**Items from a data source**
════════

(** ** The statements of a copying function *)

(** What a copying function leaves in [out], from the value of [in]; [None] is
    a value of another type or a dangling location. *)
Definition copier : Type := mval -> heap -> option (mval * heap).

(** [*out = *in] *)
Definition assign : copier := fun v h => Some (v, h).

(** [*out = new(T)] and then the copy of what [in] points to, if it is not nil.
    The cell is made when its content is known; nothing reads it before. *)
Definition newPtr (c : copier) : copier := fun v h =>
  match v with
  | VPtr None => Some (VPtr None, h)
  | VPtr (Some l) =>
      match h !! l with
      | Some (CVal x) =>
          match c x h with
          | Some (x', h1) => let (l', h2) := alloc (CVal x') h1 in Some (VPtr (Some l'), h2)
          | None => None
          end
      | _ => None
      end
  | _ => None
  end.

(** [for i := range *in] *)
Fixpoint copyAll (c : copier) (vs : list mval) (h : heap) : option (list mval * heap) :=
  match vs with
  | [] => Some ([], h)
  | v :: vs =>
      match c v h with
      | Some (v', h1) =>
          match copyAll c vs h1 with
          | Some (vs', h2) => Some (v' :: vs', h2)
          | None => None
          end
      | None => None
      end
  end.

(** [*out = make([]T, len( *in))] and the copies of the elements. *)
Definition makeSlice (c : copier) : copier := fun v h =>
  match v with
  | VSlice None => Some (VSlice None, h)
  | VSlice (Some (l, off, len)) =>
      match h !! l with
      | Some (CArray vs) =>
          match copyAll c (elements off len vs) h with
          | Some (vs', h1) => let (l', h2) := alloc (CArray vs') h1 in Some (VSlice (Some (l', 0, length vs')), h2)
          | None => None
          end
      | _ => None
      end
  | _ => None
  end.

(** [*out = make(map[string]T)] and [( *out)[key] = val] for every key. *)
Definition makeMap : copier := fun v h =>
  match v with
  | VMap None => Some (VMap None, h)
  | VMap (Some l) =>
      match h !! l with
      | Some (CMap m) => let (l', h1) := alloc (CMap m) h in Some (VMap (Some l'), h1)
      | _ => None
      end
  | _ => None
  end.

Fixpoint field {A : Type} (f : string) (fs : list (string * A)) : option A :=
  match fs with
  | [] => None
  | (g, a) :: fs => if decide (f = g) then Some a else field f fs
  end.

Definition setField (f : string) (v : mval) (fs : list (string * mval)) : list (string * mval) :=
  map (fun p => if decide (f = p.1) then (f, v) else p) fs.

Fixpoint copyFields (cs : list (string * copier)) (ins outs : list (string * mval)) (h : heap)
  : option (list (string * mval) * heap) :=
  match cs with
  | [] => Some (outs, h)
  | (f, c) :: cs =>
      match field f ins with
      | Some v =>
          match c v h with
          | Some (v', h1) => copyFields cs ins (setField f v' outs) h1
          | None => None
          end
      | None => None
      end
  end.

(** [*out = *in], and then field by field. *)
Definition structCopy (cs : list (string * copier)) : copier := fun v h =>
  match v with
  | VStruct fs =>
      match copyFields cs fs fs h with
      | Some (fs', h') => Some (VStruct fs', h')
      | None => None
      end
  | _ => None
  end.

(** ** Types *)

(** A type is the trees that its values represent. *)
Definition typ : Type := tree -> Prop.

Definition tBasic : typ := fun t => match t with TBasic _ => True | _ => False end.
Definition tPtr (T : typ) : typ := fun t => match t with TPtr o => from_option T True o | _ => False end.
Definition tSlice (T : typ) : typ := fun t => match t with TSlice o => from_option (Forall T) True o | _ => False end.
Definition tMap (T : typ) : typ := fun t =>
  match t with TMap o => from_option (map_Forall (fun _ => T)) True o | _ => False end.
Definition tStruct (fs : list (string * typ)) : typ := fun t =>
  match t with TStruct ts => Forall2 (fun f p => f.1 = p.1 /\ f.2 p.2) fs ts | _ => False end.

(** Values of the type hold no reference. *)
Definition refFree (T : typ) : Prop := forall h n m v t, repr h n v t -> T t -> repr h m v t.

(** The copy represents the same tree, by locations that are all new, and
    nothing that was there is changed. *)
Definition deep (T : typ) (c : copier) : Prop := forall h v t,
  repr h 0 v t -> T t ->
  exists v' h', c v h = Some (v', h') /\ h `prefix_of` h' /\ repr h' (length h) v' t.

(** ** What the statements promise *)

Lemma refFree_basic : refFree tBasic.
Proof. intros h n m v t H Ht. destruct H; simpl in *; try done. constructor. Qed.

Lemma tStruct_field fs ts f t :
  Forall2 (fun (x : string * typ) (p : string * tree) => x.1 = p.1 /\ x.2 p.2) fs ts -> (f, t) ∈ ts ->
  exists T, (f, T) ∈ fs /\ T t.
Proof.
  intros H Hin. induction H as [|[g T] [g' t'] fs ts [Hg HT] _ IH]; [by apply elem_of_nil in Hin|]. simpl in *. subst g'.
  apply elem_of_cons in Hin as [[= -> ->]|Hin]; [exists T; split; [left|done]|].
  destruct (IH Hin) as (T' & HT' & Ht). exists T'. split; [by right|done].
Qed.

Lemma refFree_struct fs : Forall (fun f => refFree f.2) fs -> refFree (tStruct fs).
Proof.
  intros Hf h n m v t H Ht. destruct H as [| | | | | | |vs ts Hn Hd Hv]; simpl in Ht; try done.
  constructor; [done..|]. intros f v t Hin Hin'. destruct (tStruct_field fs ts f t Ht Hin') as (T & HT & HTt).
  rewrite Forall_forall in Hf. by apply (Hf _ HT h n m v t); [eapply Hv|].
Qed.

════════

**Your goal**
Would you output, unchanged, each line from the start of the records to the line that holds "(** [*out = *in] *)", both included and nothing else?

**Your solution**
(** ** The statements of a copying function *)

(** What a copying function leaves in [out], from the value of [in]; [None] is
    a value of another type or a dangling location. *)
Definition copier : Type := mval -> heap -> option (mval * heap).

(** [*out = *in] *)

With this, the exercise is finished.